Seratus enam puluh lima tahun kemudian, bahasa Indonesia digunakan di media sosial untuk menampilkan citra diri pemilik akun media sosial itu.
Membaca pesan di media sosial, orang tak lagi ingin mengetahui isi pesannya, tapi untuk mengetahui citra pribadi pemilik akunnya. Membaca pesan di media sosial, orang menjadi tahu si pemilik akun berafiliasi ideologi tertentu. Terlihat secara kasat mata.
Hal ini oleh Marshall McLuhan pernah disinggung secara implisit dalam “The Gadget Lover: Narcissus As Narcosis" yang menjadi bagian dari isi buku Understanding Media yang terbit pada 1911. McLuhan tak sebatas melontarkan adagium "media adalah pesan". Secara implisit, ia juga menyatakan "pesan adalah media".

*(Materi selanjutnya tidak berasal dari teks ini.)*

(** * Account inventory bot: allocation, permissions, dispatch and login

    A shallow embedding of the TypeScript sources
      - the Discord bot, [createDiscordBot] (src/server/db.ts, from the
        import of "./storage" on): the message handler, [isAdmin],
        [hasPermission] and the command handlers for generate, add, stock,
        cooldown, remove, blacklist and setcooldown;
      - the storage layer, class [DatabaseStorage] (src/server/routes.ts,
        from the import of "@shared/schema" on), which is the exported
        [storage];
      - authentication (src/unnamed/part_005): [hashPassword],
        [comparePasswords], [login], [register];
      - the tables (src/setup-admin.js, from the import of
        "drizzle-orm/pg-core" on);
    followed by the properties of the allocation logic.

    Conventions of the embedding.
      - JavaScript numbers that hold ids, timestamps (milliseconds) and
        seconds are [Z]; text columns are [string]; a nullable column is an
        [option]; an optional field of a [Partial<..>] payload is an [option]
        around the field's type.
      - A table is the list of its rows in the order a [select] without
        [ORDER BY] returns them on the store: [insert] appends, [delete]
        leaves the other rows where they are, and [update] writes the new
        version of a row after the rows it leaves alone.
      - An [async] function is a value of [Prog]: a tree whose nodes are the
        awaited database statements and transport calls.  Each call is one
        atomic action on the [World]; between two of them another handler may
        run.
      - A rejected promise is [Throw] and [try]/[catch] is [tryCatch].
        An [update] is rejected by the database when its payload holds a
        value outside the 32-bit integer column it is written to; the other
        statements do not reject.  [send] rejects when the recipient refuses
        private messages, and the code paths that dereference a missing row
        or compare buffers of different lengths throw as in JavaScript.
      - Reply and private-message texts are kept as values of [ReplyText]
        and [DmText] that carry what the texts interpolate; log messages are
        the strings of the source.  Strings are ASCII: [toLowerCase] and
        [trim] act on ASCII letters and white space. *)

From Stdlib Require Import ZArith List String Ascii Bool Lia DecimalString.
From Stdlib Require Import Permutation.
Import ListNotations.
(** * ctools_lfu: a shallow embedding of the LFU cache of python-ctools

    The development follows [src/ctools_lfu.c].  C functions that only read
    or build values are Rocq functions; C functions that mutate the cache,
    set the interpreter's error indicator, read the clock or draw random
    numbers are computations in the monad [M] below.

    Modelling conventions.
    - [unsigned int] and [uint32_t] are 32 bits wide, [int] is a signed 32-bit
      integer, [Py_ssize_t] and [long long] are signed 64-bit integers.  They
      are represented in [Z]; unsigned arithmetic wraps explicitly, and so do
      the increments of the two signed counters and the conversions to
      [int] (two's complement).
    - [time(NULL)] and [rand()] are oracles: the [n]-th call returns
      [time n], respectively [rand n].
    - The dictionary [self->dict] is an association list in iteration
      (insertion) order.  Storing an existing key keeps its position, a new
      key goes to the end, deleting removes the entry.
    - Keys are hashable objects with a decidable equality.  Reference counts
      and allocation failure are not modelled.
    - A [LFUWrapper] is referenced by the dictionary only, so an in-place
      update through a wrapper pointer is a write-back at its key.
    - A C function returning [PyObject *] returns an [option]: [None] is
      [NULL].  The exception, if any, is in the error indicator [err].
    - Undefined behaviour (a null dereference, a division by zero, an
      unchecked list access out of range) is the outcome [Crash]. *)

From Stdlib Require Import String ZArith List Bool Lia.
Import ListNotations.
Local Open Scope Z_scope.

Pesan di media sosial adalah media penyampai citra diri. Pun demikian halnya pesan yang ada di dalam Hikajat Abdullah adalah media penyampai citra diri Abdullah. Abdullah menjadi kebanggaan Malaysia dalam hal bahasa Melayu bersaing dengan Raja Ali Haji yang menjadi kebanggaan Indonesia.
Meski Abdullah bin Abdul Kadir Munsyi menulis dalam bahasa Melayu, kata dosen UMRAH Tanjungpinang Abdul Malik, ia "tak menghasilkan karya dalam bidang bahasa." Tapi, Abdullah bin Abdul Kadir Munsyi berhasil menggambarkan kondisi pada masanya. Yaitu, ketika orang-orang Melayu enggan mempelajari bahasanya sendiri dan orang-orang bule meremehkan bahasa Melayu dengan sangkaan sebagai bahasa yang mudah dipelajari. Abdullah menujukkan betapa bahasa Melayu pun susah dipelajari.
Raja Ali Haji telah melampaui usaha Abdullah bin Abdul Kadir Munsyi.
Raja Ali Haji telah melampaui usaha Abdullah bin Abdul Kadir Munsyi. Ia membuat karya-karya linguistik sehingga bahasa Melayu berkembang dari sekadar bahasa pergaulan menjadi bahasa ilmu pengetahuan.
Raja Ali Haji juga mengenalkan perlunya tertib bertutur dan berbahasa. "Setiap orang harus memahiri secara benar dan baik, terutama harus dikaitkan pembelajaran bahasanya dengan matlamat untuk mencapai makrifat mengenali Allah, mengagungkan-Nya, dan mensyukuri nikmat dan rahmat ilmu dan akal yang dianugerahkan-Nya sehingga manusia menjadi makhluk yang lebih mulia dibandingkan makhluk yang lain," ujar Abdul Malik mengutip Raja Ali Haji.
Abdul Malik menilai Raja Ali Haji menekankan pengkajian pada pembinaan konsep tentang wujud, alam, dan ilmu Melayu Islam. Maka, menurut Raja Ali Haji, pengkajian, pembelajaran, dan penggunaan bahasa Melayu menjadi media pembawa manusia ke arah pengenalan, pengertian, dan pengakuan terhadap Allah.
Raja Ali Haji lahir di Penyengat pada 1808 dan meninggal pada 1873. Ia Melayu keturunan Bugis. Hidup di lingkungan istana kerajaan lantaran Penyengat adalah pusat kerajaan Melayu Riau-Lingga.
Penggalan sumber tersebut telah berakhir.